### Aim of the task
Only the number is needed. Please count the lines below in which the word "events" occurs.

### Saved entries
(** X22. A session that publishes and is then told to play takes the key
    of the play command as its stream key, so its end works on that key
    and not on the key it publishes under: NetStream.Play.Stop goes to the
    subscribers of the played key and [DestroyPublisher] is called for the
    played key, after [DestroySubscriber] for that key when the session
    counts as a player. *)
Theorem publisher_that_plays_ends_played_key (key : string) (startTime : Z)
    w :
  isPublisher (self w) = true ->
  let w1 := onPlay key startTime w in
  let c1 := context (shared w1) in
  let c2 :=
    if isPlayer (self w) || StreamExists key w
    then (Context.DestroySubscriber key (id (self w)) c1).1
    else c1 in
  streamKey (self w1) = key
  /\ context (shared (startDeferred w1).1)
     = (Context.DestroyPublisher key c2).1
  /\ events (startDeferred w1).1
     = events w1
       ++ match Context.GetSubscribersForStream key c2 with
          | inl subscribers =>
              map (fun sub =>
                     Sent sub
                       (MessageManager.sendStatusMessage "status"
                          "NetStream.Play.Stop" "Stopped playing stream."
                          []))
                subscribers
          | inr _ => []
          end.
Proof.
  intros Hpublisher w1 c1 c2.
  assert (Hkey : streamKey (self w1) = key).
  { subst w1. unfold onPlay. cbv zeta.
    destruct (negb (StreamExists key
                      (set_self (set_streamKey key (self w)) w)));
      [reflexivity |].
    unfold RegisterSubscriber, GetAvcSequenceHeaderForPublisher,
      GetAacSequenceHeaderForPublisher. cbn.
    destruct (Context.GetAvcSequenceHeaderForPublisher key
                (context (shared w))); cbn;
      destruct (Context.GetAacSequenceHeaderForPublisher key
                  (context (shared w))); cbn;
      destruct (Context.RegisterSubscriber key (id (self w))
                  (context (shared w))); reflexivity. }
  assert (Hid : id (self w1) = id (self w)).
  { subst w1. unfold onPlay. cbv zeta.
    destruct (negb (StreamExists key
                      (set_self (set_streamKey key (self w)) w)));
      [reflexivity |].
    unfold RegisterSubscriber, GetAvcSequenceHeaderForPublisher,
      GetAacSequenceHeaderForPublisher. cbn.
    destruct (Context.GetAvcSequenceHeaderForPublisher key
                (context (shared w))); cbn;
      destruct (Context.GetAacSequenceHeaderForPublisher key
                  (context (shared w))); cbn;
      destruct (Context.RegisterSubscriber key (id (self w))
                  (context (shared w))); reflexivity. }
  assert (Hpub : isPublisher (self w1) = true).
  { subst w1. unfold onPlay. cbv zeta.
    destruct (negb (StreamExists key
                      (set_self (set_streamKey key (self w)) w)));
      [exact Hpublisher |].
    unfold RegisterSubscriber, GetAvcSequenceHeaderForPublisher,
      GetAacSequenceHeaderForPublisher. cbn.
    destruct (Context.GetAvcSequenceHeaderForPublisher key
                (context (shared w))); cbn;
      destruct (Context.GetAacSequenceHeaderForPublisher key
                  (context (shared w))); cbn;
      destruct (Context.RegisterSubscriber key (id (self w))
                  (context (shared w))); exact Hpublisher. }
  assert (Hplay : isPlayer (self w1)
                  = isPlayer (self w) || StreamExists key w).
  { subst w1. unfold onPlay. cbv zeta.
    change (StreamExists key (set_self (set_streamKey key (self w)) w))
      with (StreamExists key w).
    destruct (StreamExists key w); cbn [negb];
      [| cbn; rewrite orb_false_r; reflexivity].
    unfold RegisterSubscriber, GetAvcSequenceHeaderForPublisher,
      GetAacSequenceHeaderForPublisher. cbn.
    destruct (Context.GetAvcSequenceHeaderForPublisher key
                (context (shared w))); cbn;
      destruct (Context.GetAacSequenceHeaderForPublisher key
                  (context (shared w))); cbn;
      destruct (Context.RegisterSubscriber key (id (self w))
                  (context (shared w))); cbn; rewrite orb_true_r;
      reflexivity. }
  split; [exact Hkey |].
  subst c2 c1. rewrite <- Hplay. clearbody w1. clear Hplay. subst key.
  unfold startDeferred, DestroySubscriber, DestroyPublisher,
    BroadcastEndOfStream, GetSessionGuard.
  rewrite Hid.
  destruct (isPlayer (self w1)).
  - destruct (Context.DestroySubscriber (streamKey (self w1)) (id (self w))
                (context (shared w1))) as [c err]; cbn.
    rewrite Hpub.
    destruct (Context.GetSubscribersForStream (streamKey (self w1)) c)
      as [subs | e]; cbn;
      destruct (Context.DestroyPublisher (streamKey (self w1)) c)
        as [c' err']; cbn;
      destruct (sessionGuard (shared w1)); cbn; rewrite ?app_nil_r;
      split; reflexivity.
  - rewrite Hpub.
    destruct (Context.GetSubscribersForStream (streamKey (self w1))
                (context (shared w1))) as [subs | e]; cbn;
      destruct (Context.DestroyPublisher (streamKey (self w1))
                  (context (shared w1))) as [c' err']; cbn;
      destruct (sessionGuard (shared w1)); cbn; rewrite ?app_nil_r;
      split; reflexivity.
Qed.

### Task output
2